Angesichts hoher emotionaler Belastung, von der viele Menschen berichten, überwiegen jedoch aus seiner Sicht die Vorteile, wenn breit aufgeklärt wird. Sich in bestimmten Situationen fremd zu fühlen – etwa als weniger wohlhabender Mensch auf einer Millionärsparty -, sei “nur menschlich” und keineswegs eine “Neurodivergenz-Erfahrung”. Zugleich dürften Menschen nicht als krank abgestempelt werden, weil sie beispielsweise langsamer seien als andere, sich mit emotionalen Reaktionen schwertäten oder Erfahrungen erst einmal sacken lassen müssten.
Ein Kritikpunkt am Konzept der Neurodiversität ist, dass es eher jenen Diagnosen anhafte, “die trotz aller Probleme und auch Leiden einen gewissen Charme ausstrahlen”: Das schreibt der Psychologe und Publizist Theodor Schaarschmidt, selbst von ADHS betroffen, in der Zeitschrift “Psychologie Heute”. Eine Abstufung in der gesellschaftlichen Akzeptanz von Erkrankungen sieht auch Grummt – und gibt zugleich zu bedenken, dass beispielsweise Psychosen oder Zwangsstörungen eine massive Einschränkung sind: “Das geht weit über die Kritik der Neurodiversitätsbewegung hinaus.”
Dieser gehe es vor allem darum, “verschiedene Facetten der Menschlichkeit” anzuerkennen. Wichtig ist aus Grummts Sicht mehr gesellschaftliche Akzeptanz: ein Verständnis etwa dafür, dass psychisch erkrankte Menschen eben nicht arbeitsscheu sind oder das Bewusstsein, dass diese Erkrankungen jeden treffen können.
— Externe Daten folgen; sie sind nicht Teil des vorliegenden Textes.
Definition utf8_finish (self : Utf8StreamParser P) :
  (StreamTextChunk X + Utf8StreamParserError) * Utf8StreamParser P :=
  let pending := pending_utf8 self in
  match (match pending with [] => None | _ => utf8_check pending end) with
  | Some e => (inr e, self)
  | None =>
      match pending with
      | [] => let '(tail, inner) := finish (u_inner self) in (inl (chunk_app chunk_default tail), mkUtf8 inner [])
      | _ =>
          match from_utf8 pending with
          | inl text =>
              let '(out, inner) := push_str (u_inner self) text in
              let '(tail, inner) := finish inner in (inl (chunk_app out tail), mkUtf8 inner [])
          | inr err => (inr (InvalidUtf8 (err_valid_up_to err) (default 0%nat (err_error_len err))), self)
          end
      end
  end.

Definition into_inner (self : Utf8StreamParser P) : P + Utf8StreamParserError :=
  match pending_utf8 self with
  | [] => inl (u_inner self)
  | pending => match utf8_check pending with None => inl (u_inner self) | Some e => inr e end
  end.
Definition into_inner_lossy (self : Utf8StreamParser P) : P := u_inner self.

(** A caller that feeds chunks and stops at the first error. *)
Fixpoint run_bytes (self : Utf8StreamParser P) (chunks : list (list byte)) : StreamTextChunk X + Utf8StreamParserError :=
  match chunks with
  | [] => (utf8_finish self).1
  | chunk :: chunks =>
      match push_bytes self chunk with
      | (inr e, _) => inr e
      | (inl out, self) =>
          match run_bytes self chunks with
          | inl rest => inl (chunk_app out rest)
          | inr e => inr e
          end
      end
  end.
End utf8.

(** ** One character *)

(** What is decoded, or rejected, stays so when bytes are added. *)
Lemma utf8_step_app b0 rest t : utf8_step b0 rest <> UIncomplete -> utf8_step b0 (rest ++ t) = utf8_step b0 rest.
Proof. unfold utf8_step. destruct rest as [|b1 [|b2 [|b3 rest]]]; cbn [app]; repeat case_match; congruence. Qed.

Lemma utf8_step_char b0 rest c n : utf8_step b0 rest = UChar c n -> (1 <= n <= S (length rest))%nat.
Proof. unfold utf8_step. intros Hs. repeat case_match; simplify_eq; cbn; lia. Qed.

(** A character that is not complete has at most three bytes. *)
Lemma utf8_step_incomplete b0 rest : utf8_step b0 rest = UIncomplete -> (length rest <= 2)%nat.
Proof. unfold utf8_step. intros Hs. repeat case_match; simplify_eq; cbn; lia. Qed.

Lemma utf8_step_take b0 rest c n m :
  utf8_step b0 rest = UChar c n -> (n <= S m)%nat -> utf8_step b0 (take m rest) = UChar c n.
Proof.
  intros Hs Hm. rewrite <- Hs. rewrite <- (take_drop m rest) at 2. symmetry. apply utf8_step_app.
  revert Hs. unfold utf8_step.
  destruct rest as [|b1 [|b2 [|b3 rest]]], m as [|[|[|m]]]; cbn [take];
    intros Hs; repeat case_match; simplify_eq; first [done | exfalso; cbn in *; lia].
Qed.

(** The digits of a character in base 64. *)
Lemma base64_digits (c : N) :
  exists q1 q2 q3 q4, (c / 262144 = q1 /\ c / 4096 mod 64 = q2 /\ c / 64 mod 64 = q3 /\ c mod 64 = q4
    /\ q2 < 64 /\ q3 < 64 /\ q4 < 64 /\ c = q1 * 262144 + q2 * 4096 + q3 * 64 + q4
    /\ c / 4096 = q1 * 64 + q2 /\ c / 64 = q1 * 4096 + q2 * 64 + q3)%N.
Proof.
  eexists _, _, _, _. do 4 (split; [reflexivity|]). zify. Z.to_euclidean_division_equations. lia.
Qed.

(** Decide the comparisons of the decoder by [lia], one at a time. *)
Ltac utf8_cases :=
  repeat match goal with
  | |- context [(?x <? ?y)%N] =>
      (rewrite (proj2 (N.ltb_lt x y)) by lia) || (rewrite (proj2 (N.ltb_ge x y)) by lia)
  | |- context [(?x <=? ?y)%N] =>
      (rewrite (proj2 (N.leb_le x y)) by lia) || (rewrite (proj2 (N.leb_gt x y)) by lia)
  | |- context [(?x =? ?y)%N] => destruct (N.eqb_spec x y)
  end; cbn [andb]; f_equal; lia.

(** A scalar value's bytes are read back as it, whatever follows. *)
Lemma utf8_step_encode c t :
  is_scalar c = true ->
  exists b0 rest, encode_char c = b0 :: rest /\ utf8_step b0 (rest ++ t) = UChar c (S (length rest)).
Proof.
  unfold is_scalar, encode_char. intros Hc. rewrite orb_true_iff, andb_true_iff, !N.ltb_lt, N.leb_le in Hc.
  destruct (base64_digits c) as (q1 & q2 & q3 & q4 & E1 & E2 & E3 & E4 & L2 & L3 & L4 & Hsum & E5 & E6).
  rewrite E1, E2, E3, E4, E5, E6. clear E1 E2 E3 E4 E5 E6.
  destruct (N.ltb_spec c 128); [|destruct (N.ltb_spec c 2048); [|destruct (N.ltb_spec c 65536)]];
    eexists _, _; (split; [reflexivity|]); cbn [app length]; unfold utf8_step, second3, second4, is_cont, in_range;
    utf8_cases.
Qed.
Darüber will auch die Psychologin Sophie Lauenroth aufklären – neben ihrem soeben veröffentlichten Buch mit Videos auf Instagram und Tiktok. “Ich bin froh, dass darüber mehr und mehr Menschen sprechen”, betont sie. Zu Vorsicht rät die Autorin mit dem Nickname @psychologin_sophie, wenn auf den Plattformen mit Heilsversprechen geworben werde. “Es ist nicht seriös, wenn jemand sagt: ‘Ich heile deine Ängste oder Traumata’. Psychologen geben eher an, dass sie jemandem helfen, mit den eigenen Problemen fertigzuwerden.” Sinnvoll sei es zudem, bei entsprechenden Angeboten zu prüfen, welche Ausbildung, welches Studium oder welche Zertifikate jemand habe.